Live From FIFA World Cup: Host Broadcast Services Hails Impact of Cine-Style Cameras
If viewers were asked to select a star performer at the World Cup, they might point to the likes of France’s Kylian Mbappe, Argentina’s Lionel Messi or England’s Jude Bellingham. For Host Broadcast Services (HBS) Chief Executive Dan Miodownik, some of the best performers of the tournament have been the cine-style cameras with a shallow depth of field that are capturing footage of fans before and during matches, as well as “intense” shots of players.
“In 2018, the Polecam was the star of the show, and in 2022 the cine-style cameras are the thing that stands out. They help to create something iconic and cinematic,” says Miodownik, who describes the cameras as “the biggest differentiator” in coverage.
“They are mainly used in the stands but also pre-match as well. Coming into [Qatar 2022], maybe people were a little unsure and it polarised opinions, but the feedback we have had has been universally positive because it adds a little bit of a fingerprint to the event.”
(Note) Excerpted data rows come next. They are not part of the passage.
(** A producer writes the cell of the position it owns: the value first, then
    the sequence number that publishes it. *)
Lemma ok_write s i pr pos c p' : sys_ok s ->
  producers s !! i = Some pr -> owned pr = Some pos -> base s <= pos < enqueue_ (queue s) ->
  nth_claimed s pos = Some (value c) ->
  (sequence c = pos /\ (exists n, p' = PStored pos n)) \/ (sequence c = pos + 1 /\ owned p' = None /\ exists b n, p' = PDone b n) ->
  sys_ok (mkSys (set_cell pos c (queue s)) (<[i := p']> (producers s)) (consumer s) (claimed s) (taken s)).
Proof.
  intros [] Hi Hown Hpos Hval Hcase.
  set (s' := mkSys _ _ _ _ _). set (b := base s) in *. set (q := queue s) in *.
  assert (Hcell : forall p, b <= p < b + capacity q -> p <> pos -> cell (set_cell pos c q) p = cell q p).
  { intros p Hp Hne. apply (cell_set_ne dflt q b); try done. lia. }
  assert (Heq : cell (set_cell pos c q) pos = c) by (by apply cell_set_eq).
  assert (Hsq : sequence (cell q pos) = pos)
    by (specialize (so_producers0 i pr Hi); destruct pr; simplify_eq/=; by destruct_and!).
  split; try done.
  - by apply ring_set.
  - intros p Hp. change (b <= p < enqueue_ q) in Hp || change (enqueue_ q <= p < b + capacity q) in Hp.
    change (sequence (cell (set_cell pos c q) p) = p). rewrite Hcell by lia. by apply so_free0.
  - intros p Hp. change (b <= p < enqueue_ q) in Hp. unfold slot_ok. change (queue s') with (set_cell pos c q).
    destruct (decide (p = pos)) as [->|Hne].
    + rewrite Heq. destruct Hcase as [ [Hs [n ->]]|(Hs & _)]; [right|by left]. split; [done|].
      exists i, (PStored pos n). cbn [producers s']. by rewrite lookup_insert_eq.
    + rewrite Hcell by lia. destruct (so_slots0 p Hp) as [?|(? & j & pj & Hj & Ho)]; [by left|right].
      split; [done|]. exists j, pj. cbn [producers s']. rewrite lookup_insert_ne; [done|]. intros <-. by simplify_map_eq.
  - intros j p. cbn [producers s']. rewrite lookup_insert_Some. intros [ [<- <-]|[Hne Hj]].
    + destruct Hcase as [ [Hs [n ->]]|(_ & _ & ? & ? & ->)]; [|done].
      unfold producer_ok. change (queue s') with (set_cell pos c q). rewrite Heq. done.
    + assert (Hdiff : forall x, owned p = Some x -> x <> pos) by (intros x Hx ->; apply Hne; by eapply so_owner0).
      specialize (so_producers0 j p Hj). destruct p; unfold producer_ok in *; fold b q in so_producers0; try done;
        change (queue s') with (set_cell pos c q); destruct_and!; rewrite Hcell; try done;
        try (apply Hdiff; done); lia.
  - intros j1 j2 p1 p2 x. cbn [producers s']. rewrite !lookup_insert_Some.
    assert (Hx : owned p' = Some x -> owned pr = Some x).
    { destruct Hcase as [ [_ [n ->]]|(_ & -> & _)]; [|done]. simpl. intros [= <-]. done. }
    intros [ [<- <-]|[? H1]] [ [<- <-]|[? H2]] O1 O2; [done|..]; eauto.
  - unfold consumer_ok in *. change (queue s') with (set_cell pos c q). change (consumer s') with (consumer s).
    cbn [set_cell dequeue_ enqueue_]. fold q in so_consumer0.
    assert (Hh : b = dequeue_ q -> sequence (cell q (dequeue_ q)) = dequeue_ q + 1 ->
      cell (set_cell pos c q) (dequeue_ q) = cell q (dequeue_ q)).
    { intros Eb Hq. destruct (ring_capacity q so_ring0) as [? _]. apply Hcell; [lia|]. intros <-. lia. }
    unfold base in b. destruct (consumer s); try done; destruct_and!; (rewrite Hh; [done|apply Z.add_0_r|done]).
Qed.

(** The consumer hands the oldest cell back for the next lap. *)
Lemma ok_release s v : sys_ok s -> zlen (claimed s) < 2 ^ 62 -> consumer s = CTaken v ->
  sys_ok (mkSys (pop_step dflt (queue s) (CTaken v)).1 (producers s) (CReleased v) (claimed s) (taken s)).
Proof.
  intros [] Hb Hc. set (q := queue s) in *. set (h := dequeue_ q) in *.
  destruct (ring_capacity q so_ring0) as [Hn _].
  assert (Hbase : base s = h) by (unfold base; rewrite Hc; apply Z.add_0_r).
  unfold consumer_ok in so_consumer0. rewrite Hc in so_consumer0. fold q h in so_consumer0. destruct so_consumer0 as (Hht & Hseq & Hv).
  rewrite Hbase in so_window0, so_free0, so_slots0. fold q in so_window0, so_count0, so_free0, so_slots0.
  cbn [pop_step fst]. fold h.
  replace (u64 (h + mask_ q + 1)) with (h + capacity q) by (unfold capacity in *; rewrite u64_small; unfold size_max; lia).
  set (c := mkCell _ _). set (s' := mkSys _ _ _ _ _).
  assert (Hcell : forall p, h < p < h + capacity q -> cell (set_cell h c q) p = cell q p).
  { intros p Hp. apply (cell_set_ne dflt q h); try done; lia. }
  assert (Hlast : cell (set_cell h c q) (h + capacity q) = c).
  { change (capacity q) with (capacity (set_cell h c q)). rewrite cell_next_lap by (by apply ring_set). by apply cell_set_eq. }
  assert (Hb' : base s' = h + 1) by done.
  assert (Hmine : forall i pr pos, producers s !! i = Some pr -> owned pr = Some pos -> h < pos).
  { intros i pr pos Hi Ho. specialize (so_producers0 i pr Hi). unfold producer_ok in so_producers0. rewrite Hbase in so_producers0.
    fold q in so_producers0. assert (pos <> h -> h <= pos -> h < pos) by lia.
    destruct pr; try discriminate; injection Ho as ->; destruct_and!; (destruct (decide (pos = h)) as [->|]; lia). }
  split; try rewrite Hb'; try done.
  - by apply ring_set.
  - cbn [queue s' set_cell enqueue_]. change (capacity (set_cell h c q)) with (capacity q). lia.
  - intros p Hp. change (enqueue_ q <= p < h + 1 + capacity q) in Hp.
    change (sequence (cell (set_cell h c q) p) = p).
    destruct (decide (p = h + capacity q)) as [->|]; [by rewrite Hlast|]. rewrite Hcell by lia. apply so_free0. lia.
  - intros p Hp. change (h + 1 <= p < enqueue_ q) in Hp. unfold slot_ok. change (queue s') with (set_cell h c q).
    rewrite Hcell by lia. apply so_slots0. fold q. lia.
  - intros i p Hi. change (producers s !! i = Some p) in Hi. pose proof (so_producers0 i p Hi) as Hp. specialize (Hmine i p).
    destruct p; unfold producer_ok in *; try rewrite Hb'; try rewrite Hbase in Hp; change (queue s') with (set_cell h c q);
      change (capacity (set_cell h c q)) with (capacity q); change (enqueue_ (set_cell h c q)) with (enqueue_ q); fold q in Hp;
      destruct_and?; try done; try lia; specialize (Hmine _ Hi eq_refl); rewrite Hcell by lia; split_and!; try done; lia.
Qed.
Since the last World Cup in 2018, there has been a surge in the use of compact, mirrorless cameras that capture a shallow depth of field as part of a live sports broadcast. In December 2020, at the Seattle-Washington NFL game, the onsite crew deployed a Sony A7R IV to capture end-zone shots following scoring plays.
And in early 2021, La Liga and Mediapro used a Sony A7S II camera as part of the coverage of Valencia CF vs. CA Osasuna, while a few months later BT Sport did the same for its coverage of the Champions League.
At each match of Qatar 2022, two camera operators – each equipped with a Sony FX3 camera with RF connectivity – have been tasked with capturing footage of fans before, during and after games and of players as they congregate in the tunnel ahead of kick off.
Director Jamie Oakford is a fan of the new additions to the host broadcaster’s camera plan. He says: “We used to have a cable camera in the tunnel, but you were limited in what you could do. And Steadicams are quite clunky things to have around. Now, we have much more mobility in the tunnel, and the clarity of the pictures is incredible.
“We’ve learnt how to use them better,” adds Oakford. “When we started off, we were too brave and the focus moves very quickly on them, so we have backed off a bit. And it’s given us some of the best fan shots I’ve ever seen at a World Cup.”
Host broadcaster HBS opted to not intercut footage from the cine-style cameras with live match coverage. “That has been a good decision to majoritively use it as an addition to what’s going on outside the game…during the game, such a big jump could be irritating,” says Miodownik.
Oakford’s fellow director, Laurent Lachand, says the cameras have helped to create “very intense and very important moments in the tunnel before the players go to the pitch”.
“For me, it’s very important to focus on the players, and share with viewers a last moment before the game. And I think this tool is very efficient for that, because we can concentrate a viewer’s eyes on one person..
“And then after the tunnel, we use this camera for fans, because it’s one of the most particular things about the World Cup.
“The beautiful atmosphere with fans is very different to the Premier League, French League 1 or the Champions League. It is more friendly and full of respect, and these cameras are a very efficient way to do this.”
The cine-style cameras also contribute footage for the Fan Feed, a new package of content for rights holders that is available two hours prior to kick-off and during each match and has proved popular with the broadcasters SVG spoke with in Doha.
“Generally if you look at the whole content package, I think it is doing exactly what broadcasters asked for, because pre-event we spoke to them and asked what they need to work on this event,” says Miodownik. “A lot of that feedback was around technology and operational services, but also a reasonable proportion was about the content pool, so that was changed from 2018. Not by a massive amount, perhaps by 10-15%, but the fan content was something they were really keen to push on.”